Tiglath-pileser III seems to have been the first to uproot Israelites from Samaria’s territory, some prominent Reubenites, Gadites and Manassites from E of the Jordan being among those moved to Assyria. (1 Chron. 5:6, 26) When the northern kingdom finally fell, more were taken into exile. (2 Ki. 17:6) But this time the king of Assyria (apparently, Sargon II) replaced these Israelites with people from other parts of his realm, a transplanting policy continued by Esar-haddon and Asenappar (Ashurbanipal).—2 Ki. 17:24; Ezra 4:2, 10.
Lions began to multiply in the land, probably because the land, or a large part of it, had lain waste for a time. (Compare Exodus 23:29.) The settlers doubtless felt, superstitiously, that it was because they did not understand how to worship the god of the land. Therefore the king of Assyria sent back a calf-worshiping priest from exile. He taught them about Jehovah, but in the same manner as Jeroboam had done, so that they learned something about Jehovah but actually continued to worship their own false gods.—2 Ki. 17:24-41.
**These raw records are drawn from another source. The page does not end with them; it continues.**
(** * Data Capture: local store, row serializer and sync run

    A shallow embedding of the persistence and synchronisation core of the
    Data Capture application:

    - [types.ts]: field definitions, campaigns, entries;
    - [db.ts]: the IndexedDB-backed store ([db.saveCampaign],
      [db.deleteCampaign], [db.markSynced], ...);
    - [services/googleService.ts]: [getHeaders], [ensureSheetStructure],
      [syncEntries];
    - [App.tsx]: the [handleSync] and [handleSaveEntry] handlers of
      [CampaignView].

    JavaScript values are an inductive type, numbers are IEEE binary64
    floats, strings are sequences of characters standing for UTF-16 code
    units, timestamps (the results of [Date.now()]) are integers.  IndexedDB
    transactions are a small state monad over a working copy of the
    database with an explicit fault plan; remote calls are state passing
    over a [World]. *)

From Stdlib Require Import ZArith String Ascii List Bool Lia PrimFloat.
From stdpp Require Import base option list gmap strings sorting.

Set Warnings "-register-all".
Local Open Scope string_scope.
Local Open Scope Z_scope.

(** ** JavaScript values *)

Module JS.

(** The values an entry's [data] record can hold after a structured
    clone: primitives, arrays and plain objects; and the built-in
    functions, by their names, that reading a member of a record can
    give (see [prop]). *)
Inductive value : Type :=
| VUndefined
| VNull
| VBool (b : bool)
| VNumber (x : float)
| VString (s : string)
| VArray (items : list value)
| VObject (props : list (string * value))
| VFunction (name : string).

(** [Number::toString] (shortest round-trip decimal printing) is the
    platform's; the development is parametric in it. *)
Class NumberFormat := numberToString : float -> string.

(** ToBoolean: the falsy values are [undefined], [null], [false], [+0],
    [-0], [NaN] and the empty string. *)
Definition truthy (v : value) : bool :=
  match v with
  | VUndefined | VNull => false
  | VBool b => b
  | VNumber x => negb (PrimFloat.eqb x 0%float || negb (PrimFloat.eqb x x))
  | VString s => negb (String.eqb s "")
  | VArray _ | VObject _ | VFunction _ => true
  end.

(** [a || b] *)
Definition or_else (a b : value) : value := if truthy a then a else b.

(** [v === undefined || v === null] *)
Definition nullish (v : value) : bool :=
  match v with VUndefined | VNull => true | _ => false end.

(** [typeof v === 'string'] *)
Definition is_string (v : value) : bool :=
  match v with VString _ => true | _ => false end.

Fixpoint join (sep : string) (l : list string) : string :=
  match l with
  | [] => ""
  | [s] => s
  | s :: rest => s ++ sep ++ join sep rest
  end.

(** [String(v)]: arrays print as their elements joined by commas, with
    [undefined] and [null] elements printed as nothing; plain objects
    print as [[object Object]]; a built-in function prints as a function
    of its name with the body [[native code]] (the white space of that
    text is the engine's; it is given as V8 and JavaScriptCore print
    it). *)
Fixpoint toString `{NumberFormat} (v : value) : string :=
  match v with
  | VUndefined => "undefined"
  | VNull => "null"
  | VBool true => "true"
  | VBool false => "false"
  | VNumber x => numberToString x
  | VString s => s
  | VArray items =>
      join ","
        ((fix elems (l : list value) : list string :=
            match l with
            | [] => []
            | e :: r => (if nullish e then "" else toString e) :: elems r
            end) items)
  | VObject _ => "[object Object]"
  | VFunction name => "function " ++ name ++ "() { [native code] }"
  end.

Fixpoint assoc (k : string) (props : list (string * value)) : value :=
  match props with
  | [] => VUndefined
  | (k', v) :: rest => if String.eqb k k' then v else assoc k rest
  end.

(** [v.k] for a property name [k] that is neither an index nor a
    built-in member: only plain objects have it. The receiver is never
    [undefined] or [null] where the code uses it. *)
Definition member (v : value) (k : string) : value :=
  match v with
  | VObject props => assoc k props
  | _ => VUndefined
  end.

(** *** [new Date(t).toISOString()] for an integer time value [t] *)

Definition digit (n : Z) : ascii := ascii_of_nat (48 + Z.to_nat (n mod 10)).

(** The last [width] decimal digits of [n], zero padded. *)
Fixpoint pad (width : nat) (n : Z) (acc : string) : string :=
  match width with
  | O => acc
  | S w => pad w (n / 10) (String (digit n) acc)
  end.

(** Proleptic Gregorian year, month and day of a day number counted from
    1970-01-01. *)
Definition civil (days : Z) : Z * Z * Z :=
  let z := days + 719468 in
  let era := z / 146097 in
  let doe := z - era * 146097 in
  let yoe := (doe - doe / 1460 + doe / 36524 - doe / 146096) / 365 in
  let doy := doe - (365 * yoe + yoe / 4 - yoe / 100) in
  let mp := (5 * doy + 2) / 153 in
  let d := doy - (153 * mp + 2) / 5 + 1 in
  let m := if mp <? 10 then mp + 3 else mp - 9 in
  let y := yoe + era * 400 + (if m <=? 2 then 1 else 0) in
  (y, m, d).

Definition maxTime : Z := 8640000000000000.
(** C2, counterexample. With the remote unreachable: two different entries
    created within one millisecond are returned and persisted under the
    same id; over a mirror whose text is not JSON, and over a store that
    has no room, [createEntry] throws and persists nothing. *)
Lemma createEntry_unreachable_fails :
  let w := world (holding [park]) [Rejects 3; Rejects 0] in
  let e1 := minted spot (start + 3) in
  let e2 := minted undated (start + 3) in
  let w1 := (createEntry (WS := unlimited) spot w).2 in
  ((createEntry (WS := unlimited) spot w).1 = Return e1 /\
   (createEntry (WS := unlimited) undated w1).1 = Return e2 /\
   e1 <> e2 /\ id e1 = id e2 /\
   localStorage (createEntry (WS := unlimited) undated w1).2 = holding [park; e1; e2]) /\
  createEntry (WS := unlimited) spot (world broken offline) =
    (Throw SyntaxError, sent (POST_entry spot) 0 [] (world broken offline)) /\
  createEntry (WS := quota 100) spot (world ∅ offline) =
    (Throw QuotaExceededError, sent (POST_entry spot) 0 [] (world ∅ offline)) /\
  ~ (forall (w0 : World Script) entry s r',
       serve (POST_entry entry) (remote w0) = (s, r') ->
       request_fails (JournalEntry Z) s ->
       exists e w', createEntry (WS := unlimited) entry w0 = (Return e, w')).
Proof.
  intros w e1 e2 w1. split; [| split; [run | split; [run |]]].
  - split; [run | split; [run | split; [vm_compute; discriminate | split; run]]].
  - intros Hall.
    destruct (Hall (world broken offline) spot (Rejects 0) [])
      as (e & w' & Hrun); [run | constructor |].
    vm_compute in Hrun. discriminate.
Qed.

(** The list request is answered with a failure status; the mirror holds
    [cafe]. *)
Lemma getEntries_fallback_witness :
  let w := world (holding [cafe]) [failure 15] in
  getEntries (WS := unlimited) w = (Return [cafe], sent GET_entries 15 [] w) /\
  localStorage (sent GET_entries 15 [] w) = localStorage w.
Proof.
  intros w.
  destruct (getEntries_fallback (WS := unlimited) w (failure 15) [] [cafe])
    as (Hrun & Hsame & _);
    [run | by apply fails_status | holds [cafe] |].
  split; [exact Hrun | exact Hsame].
Defined.

(** C4, counterexample. The remote is unreachable and the text under the
    mirror's key is not JSON: [getEntries] throws to its caller. *)
Lemma getEntries_broken_mirror_throws :
  let w := world broken offline in
  request_fails (list (JournalEntry Z)) (serve GET_entries (remote w)).1 /\
  getEntries (WS := unlimited) w = (Throw SyntaxError, sent GET_entries 0 [] w) /\
  ~ (forall w0 : World Script,
       request_fails (list (JournalEntry Z)) (serve GET_entries (remote w0)).1 ->
       exists xs w', getEntries (WS := unlimited) w0 = (Return xs, w')).
Proof.
  intros w. split; [constructor | split; [run |]].
  intros Hall. destruct (Hall w) as (xs & w' & Hrun); [constructor |].
  vm_compute in Hrun. discriminate.
Qed.

(** The remote confirms the deletion of id 1; the mirror holds
    [park; cafe]. *)
Lemma deleteEntry_frame_witness :
  let w := world (holding [park; cafe]) [success 30 "{}"] in
  let w' := stored (stringify [cafe]) (sent (DELETE_entry "1") 30 [] w) in
  deleteEntry (WS := unlimited) "1" w = (Return tt, w') /\
  mirror_holds (localStorage w') [cafe].
Proof.
  intros w.
  destruct (deleteEntry_frame (WS := unlimited) w "1" (success 30 "{}") [])
    as (_ & Hread & _); [run | done |].
  destruct (Hread [park; cafe]) as (_ & _ & _ & _ & Htaken & _);
    [holds [park; cafe] |].
  destruct Htaken as [Hrun Hm]; [run |].
  split; [exact Hrun | apply Hm; safe].
Defined.

(** C5, counterexample. The text under the mirror's key is not JSON and no
    entry has id 1: [deleteEntry] throws, whether the remote confirms the
    deletion or cannot be reached. It throws as well when the mirror is
    absent and the store, which keeps a theme, has no room for the text of
    the empty collection. *)
Lemma deleteEntry_broken_mirror_throws :
  (deleteEntry (WS := unlimited) "1" (world broken offline)).1
    = Throw SyntaxError /\
  (deleteEntry (WS := unlimited) "1" (world broken [success 30 "{}"])).1
    = Throw SyntaxError /\
  (deleteEntry (WS := quota 30) "1"
     (world {[ "theme" := "dark" ]} [success 30 "{}"])).1
    = Throw QuotaExceededError /\
  ~ (forall (w0 : World Script) i, (serve (DELETE_entry i) (remote w0)).1 <> Never ->
       exists w', deleteEntry (WS := unlimited) i w0 = (Return tt, w')).
Proof.
  split; [run | split; [run | split; [run |]]].
  intros Hall. destruct (Hall (world broken offline) "1") as (w' & Hrun).
  - vm_compute. discriminate.
  - vm_compute in Hrun. discriminate.
Qed.

(** The remote stores [spot] under id 42; the mirror holds [park]. *)
Lemma createEntry_remote_success_witness :
  let w := world (holding [park]) [success 40 (stringify spot42)] in
  let w' := stored (stringify [park; spot42]) (sent (POST_entry spot) 40 [] w) in
  createEntry (WS := unlimited) spot w = (Return spot42, w') /\
  id spot42 = "42" /\
  mirror_holds (localStorage w') [park; spot42] /\
  (getEntries (WS := unlimited) w').1 = Return [park; spot42].
Proof.
  intros w.
  destruct (createEntry_remote_success (WS := unlimited) w spot 40
              (mkResponse true (stringify spot42)) [] spot42)
    as [Hread _]; [run | run | run |].
  destruct (Hread [park]) as [Htaken _]; [holds [park] |].
  destruct Htaken as (Hrun & _ & Hsafe); [run |].
  destruct Hsafe as [Hm Hlist]; [safe |].
  split; [exact Hrun | split; [run | split; [exact Hm |]]].
  apply (Hlist (Rejects 0) []); [run | constructor].
Defined.

(** C6, counterexample. The remote accepts [undated] and answers with the
    entry it stored. In an empty store of 200 characters that answer does
    not fit, and [createEntry] returns a locally minted entry under another
    id, which is what the mirror then holds; over a mirror whose text is
    not JSON [createEntry] throws. *)
Lemma createEntry_remote_success_fails :
  let w := world ∅ [success 40 (stringify undated_saved)] in
  let e := minted undated (start + 40) in
  (exists resp, serve (POST_entry undated) (remote w) = (Resolves 40 resp, []) /\
                ok resp = true /\ parse (text resp) = Some undated_saved) /\
  createEntry (WS := quota 200) undated w =
    (Return e, stored (stringify [e]) (sent (POST_entry undated) 40 [] w)) /\
  e <> undated_saved /\ id e <> id undated_saved /\
  (createEntry (WS := unlimited) spot
     (world broken [success 40 (stringify spot42)])).1 = Throw SyntaxError /\
  ~ (forall (w0 : World Script) entry t resp r' saved,
       serve (POST_entry entry) (remote w0) = (Resolves t resp, r') ->
       ok resp = true -> parse (text resp) = Some saved ->
       exists w', createEntry (WS := quota 200) entry w0 = (Return saved, w')).
Proof.
  intros w e. split; [| split; [run | split; [| split; [| split; [run |]]]]].
  - eexists. split; [run | split; run].
  - vm_compute. discriminate.
  - vm_compute. discriminate.
  - intros Hall.
    destruct (Hall w undated 40%N (mkResponse true (stringify undated_saved)) []
                   undated_saved) as (w' & Hrun); [run | run | run |].
    vm_compute in Hrun. discriminate.
Qed.

(** Import of [cafe; park] over a mirror holding [twin], then a list
    request that finds no remote. *)
Lemma import_then_list_witness :
  let w := world (holding [twin]) offline in
  bind (importEntries (WS := unlimited) [cafe; park])
       (fun _ => getEntries (WS := unlimited)) w =
    (Return [cafe; park],
     sent GET_entries 0 [] (stored (stringify [cafe; park]) w)).
Proof.
  intros w.
  destruct (import_then_list (WS := unlimited) w [cafe; park] (Rejects 0) [])
    as [Htaken _]; [run | constructor |].
  destruct Htaken as [_ Hback]; [run |].
  apply Hback. safe.
Defined.

(** C7, counterexample. The remote is unreachable and a store of 300
    characters holds [twin]: the import of [park; cafe] is refused and
    throws, and the list that follows returns [twin]. *)
Lemma import_then_list_refused :
  let w := world (holding [twin]) offline in
  importEntries (WS := quota 300) [park; cafe] w = (Throw QuotaExceededError, w) /\
  bind (importEntries (WS := quota 300) [park; cafe])
       (fun _ => getEntries (WS := quota 300)) w = (Throw QuotaExceededError, w) /\
  (getEntries (WS := quota 300) w).1 = Return [twin] /\
  ~ (forall (w0 : World Script) (xs : list (JournalEntry Z)) s r',
       serve GET_entries (remote w0) = (s, r') ->
       request_fails (list (JournalEntry Z)) s ->
       exists w', bind (importEntries (WS := quota 300) xs)
                       (fun _ => getEntries (WS := quota 300)) w0 = (Return xs, w')).
Proof.
  intros w. split; [run | split; [run | split; [run |]]].
  intros Hall.
  destruct (Hall w [park; cafe] (Rejects 0) []) as (w' & Hrun); [run | constructor |].
  vm_compute in Hrun. discriminate.
Qed.

(** Import of [cafe] over a mirror holding [park; twin], with a remote that
    would answer. *)
Lemma importEntries_overwrites_witness :
  let w := world (holding [park; twin]) [success 40 (stringify [park])] in
  let w' := (importEntries (WS := unlimited) [cafe] w).2 in
  importEntries (WS := unlimited) [cafe] w = (Return tt, stored (stringify [cafe]) w) /\
  mirror_holds (localStorage w') [cafe] /\
  remote w' = remote w /\ trace w' = [].
Proof.
  intros w.
  destruct (importEntries_overwrites (WS := unlimited) w [cafe])
    as (Hrem & Htr & _ & _ & Htaken & _).
  destruct Htaken as (Hrun & _ & Hsafe); [run |].
  destruct Hsafe as [Hm _]; [safe |].
  split; [exact Hrun | split; [exact Hm | split; [exact Hrem | exact Htr]]].
Defined.

(** C8, counterexample. A store of 300 characters holds [twin]: the import
    of [park; cafe] is refused, throws, and leaves [twin] in the mirror. *)
Lemma importEntries_refused_keeps_mirror :
  let w := world (holding [twin]) offline in
  importEntries (WS := quota 300) [park; cafe] w = (Throw QuotaExceededError, w) /\
  mirror_holds (localStorage (importEntries (WS := quota 300) [park; cafe] w).2) [twin] /\
  ~ mirror_holds (localStorage (importEntries (WS := quota 300) [park; cafe] w).2)
                 [park; cafe] /\
  ~ (forall (w0 : World Script) (xs : list (JournalEntry Z)),
       mirror_holds (localStorage (importEntries (WS := quota 300) xs w0).2) xs).
Proof.
  intros w.
  assert (Hm : mirror_holds (localStorage (importEntries (WS := quota 300) [park; cafe] w).2)
                            [twin]) by holds [twin].
  assert (Hnot : ~ mirror_holds
                     (localStorage (importEntries (WS := quota 300) [park; cafe] w).2)
                     [park; cafe]).
  { intros Hbad. pose proof (mirror_holds_inj _ _ _ Hm Hbad) as Heq.
    vm_compute in Heq. discriminate. }
  split; [run | split; [exact Hm | split; [exact Hnot |]]].
  intros Hall. exact (Hnot (Hall w [park; cafe])).
Qed.


(** A store of 200 characters and an empty mirror. The form sent the entry
    without a date; the remote stores it under an id and a timestamp of its
    own, and its answer does not fit where the locally minted entry does. *)
Lemma createEntry_mirror_fault_witness :
  let w := world ∅ [success 40 (stringify undated_saved)] in
  let w1 := sent (POST_entry undated) 40 [] w in
  let e := minted undated (start + 40) in
  admits (WebStorage := quota 200) (localStorage w) STORAGE_KEY
         (stringify [undated_saved]) = false /\
  createEntry (WS := quota 200) undated w = (Return e, stored (stringify [e]) w1) /\
  id e = "local-1700000000040" /\
  id e <> id undated_saved.
Proof.
  intros w w1 e.
  destruct (createEntry_mirror_fault (WS := quota 200) w undated 40
              (mkResponse true (stringify undated_saved)) [] undated_saved)
    as (_ & _ & Hread); [run | run | run | |].
  - right. exists []. split; [by apply mirror_absent | run].
  - destruct (Hread []) as [Hok _]; [by apply mirror_absent |].
    destruct Hok as (Hrun & _ & Hne); [run |].
    split; [run | split; [exact Hrun | split; [run |]]].
    apply Hne. run.
Defined.

(** C9, counterexample. The remote stores the entry under id 42, but the
    text under the mirror's key is not JSON: [createEntry] throws, and
    neither returns nor persists a locally minted entry. *)
Lemma createEntry_broken_mirror_throws :
  let w := world broken [success 40 (stringify spot42)] in
  (exists resp, serve (POST_entry spot) (remote w) = (Resolves 40 resp, []) /\
                ok resp = true /\ parse (text resp) = Some spot42) /\
  mirror_unreadable (number := Z) (localStorage w) /\
  createEntry (WS := unlimited) spot w =
    (Throw SyntaxError, sent (POST_entry spot) 40 [] w) /\
  localStorage (sent (POST_entry spot) 40 [] w) = broken.
Proof.
  intros w. split; [| split; [| split; run]].
  - eexists. split; [run | split; run].
  - exists "{". split; [run | split; [discriminate | run]].
Qed.

(** An import puts [park], [cafe] and [twin] in the mirror, two of them
    under id 1; the deletion of id 1 leaves [cafe] alone, with the remote
    confirming and with the remote away. *)
Lemma deleteEntry_removes_all_witness :
  let w := (importEntries (WS := unlimited) [park; cafe; twin] (world ∅ [success 30 "{}"])).2 in
  (exists w' ys,
     deleteEntry (WS := unlimited) "1" w = (Return tt, w') /\
     mirror_holds (localStorage w') ys /\ ys = [cafe]) /\
  (deleteEntry (WS := unlimited) "1" w).2.(localStorage) =
  (deleteEntry (WS := unlimited) "1"
     (importEntries (WS := unlimited) [park; cafe; twin] (world ∅ offline)).2).2.(localStorage).
Proof.
  intros w. split; [| run].
  destruct (deleteEntry_removes_all (WS := unlimited) w "1" (success 30 "{}") []
                                    [park; cafe; twin])
    as (w' & ys & Hrun & Hm & Hys & _);
    [run | done | holds [park; cafe; twin] | run | safe |].
  exists w', ys. split; [exact Hrun | split; [exact Hm |]].
  rewrite Hys. run.
Defined.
3. The Roman district through which Jesus occasionally traveled and into which the apostles later brought the message of Christianity. Its boundaries are not definitely known today, but, generally, it lay between Galilee in the N and Judea in the S, and extended from the Jordan W to the coastal plains of the Mediterranean. For the most part the district embraced the territories once belonging to the tribe of Ephraim and half the tribe of Manasseh (W of the Jordan).
From time to time, on his way to and from Jerusalem, Jesus passed through Samaria, situated as it was between the districts of Judea and Galilee. (Luke 17:11; John 4:3-6) But for the most part he refrained from preaching in this territory, even telling the twelve whom he sent out to avoid Samaritan cities and, instead, to “go continually to the lost sheep of the house of Israel,” that is, the Jews.—Matt. 10:5, 6.
However, this restriction covered only a limited time, for just before his ascension to heaven Jesus told his disciples they should carry the good news, not only to Samaria, but to the most distant part of the earth. (Acts 1:8, 9) So it was that when persecution broke out in Jerusalem the disciples, Philip in particular, took up the ministry in Samaria. Peter and John followed Philip there, resulting in further expansion of Christianity.—Acts 8:1-17, 25; 9:31; 15:3.